Anarchism has historically challenged the legitimacy of the state and this has perhaps been the most defining issue (states don’t readily tolerate those that deny its legitimacy) but it is narrow and misleading to reduce anarchism to opposition of state power.

Interestingly, the English version of wikipedia defines anarchism as

“a political philosophy which considers the state undesirable, unnecessary, and harmful, and instead promotes a stateless society, or anarchy. It seeks to diminish or even abolish authority in the conduct of human relations.”

The German version is much broader:

“Anarchismus ist eine politische Ideenlehre und Philosophie, die Herrschaft von Menschen über Menschen und jede Art von Hierarchie als Form der Unterdrückung von individueller und kollektiver Freiheit ablehnt. Daher wird von seinen Anhängern eine anarchistische Gesellschaft als freiwilliger Zusammenschluss von selbstbestimmten Individuen und Kollektiven propagiert. Unter der Anarchie in diesem Verständnis wird damit die Aufhebung hierarchischer Strukturen – bis hin zur Auflösung der staatlichen Organisiertheit der menschlichen Gesellschaft – verstanden.”

The French version:

“L’anarchisme est un courant de philosophie politique développé depuis le XIXe siècle sur un ensemble de théories et pratiques anti-autoritaires. Fondé sur la négation du principe d’autorité dans l’organisation sociale et le refus de toutes contraintes découlant des institutions basées sur ce principe[2], l’anarchisme a pour but de développer une société sans domination, où les individus coopèrent librement dans une dynamique d’autogestion.”

The German and French versions don’t even mention the state whereas the English one uses state as the defining issue. I assume this points to a loss of anarchist intellectual traditions in the anglophone discourse.

33

piglet 12.11.10 at 8:39 pm

“The German and French versions don’t even mention the state” – to correct, the German version mentions abolishing state structures but only at the end as a consequence of anarchist thinking, not as its defining goal.

34

TGGP 12.11.10 at 10:33 pm

Brian Patrick Mitchell wrote that self-described anarcho-capitalists should instead use the term “akratist” since it is kratos (force) which they purportedly object to rather than arche (recognition of rank).

35

Sumana Harihareswara 12.14.10 at 3:31 pm

From the review:

The Art of Not Being Governed fits together nicely with its predecessor, Seeing Like a State, as a landmark work of early 21st-century social science. The two books have complementary arguments; The Art of Not Being Governed might equally well have been titled The People States Can’t See.

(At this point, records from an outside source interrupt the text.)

(** ** The invariant *)
Definition full_disk (hd : bool) (k : gmap (Z * Z) (list Z)) : Prop :=
  ∀ dev b, dev = 0 ∨ hd = true ∧ dev = 1 → 0 ≤ b < FSSIZE → ∃ d, k !! (dev, b) = Some d ∧ length d = BSIZE.
Definition synced (x : buf) : bool := valid x && negb (dirty x).
Record pending (hd : bool) (x : buf) : Prop := {
  pd_flags : synced x = false;
  pd_block : 0 ≤ blockno x < FSSIZE;
  pd_data : length (data x) = BSIZE;
  pd_lock : blocked x = true;
  pd_dev : bdev x = 0 ∨ hd = true }.
(** Process [t] is in [iderw] for buffer [i]. *)
Definition waits (s : ide H) (t i : nat) : Prop := procs s !! t = Some (Sleeping i) ∨ procs s !! t = Some (Runnable i).

(** The state of the driver, the contract's cache and the requests in order. *)
Record inv (c : bcache) (l : list nat) (s : ide H) : Prop := {
  iv_bufs : bufs c = dbufs s;
  iv_len : length (qnext s) = length (dbufs s) ∧ length (holder s) = length (dbufs s);
  iv_chain : chain (qnext s) (idequeue s) l;
  iv_nodup : NoDup l;
  iv_wf : ∀ i x o, dbufs s !! i = Some x → holder s !! i = Some o → buf_wf x o;
  iv_disk : full_disk (havedisk1 s) (disk c);
  iv_queued : ∀ i, i ∈ l → ∃ x t, dbufs s !! i = Some x ∧ pending (havedisk1 s) x ∧ waits s t i;
  iv_waits : ∀ t i, waits s t i → holder s !! i = Some (Some t) ∧ (i ∈ l ∨ ∃ x, dbufs s !! i = Some x ∧ synced x = true);
  iv_asleep : ∀ t i, procs s !! t = Some (Sleeping i) → i ∈ l;
  iv_dev : match l with
           | [] => d_disk (view (hw s)) = disk c
           | i :: _ => ∀ x, dbufs s !! i = Some x → started x (disk c) (hw s)
           end }.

Henry, did you intend the echoes there of “The Women Men Don’t See”?

36

ejh 12.14.10 at 3:59 pm

Why would you go to Chomsky for ideas about what future societies would look like? That’s just not his metier, it never has been, and he’s never claimed it was. Kropotkin, Purchase, even Peter Lamborn Wilson, are better guides for the directions that anarchists tend to go in when they imagine a post-state society.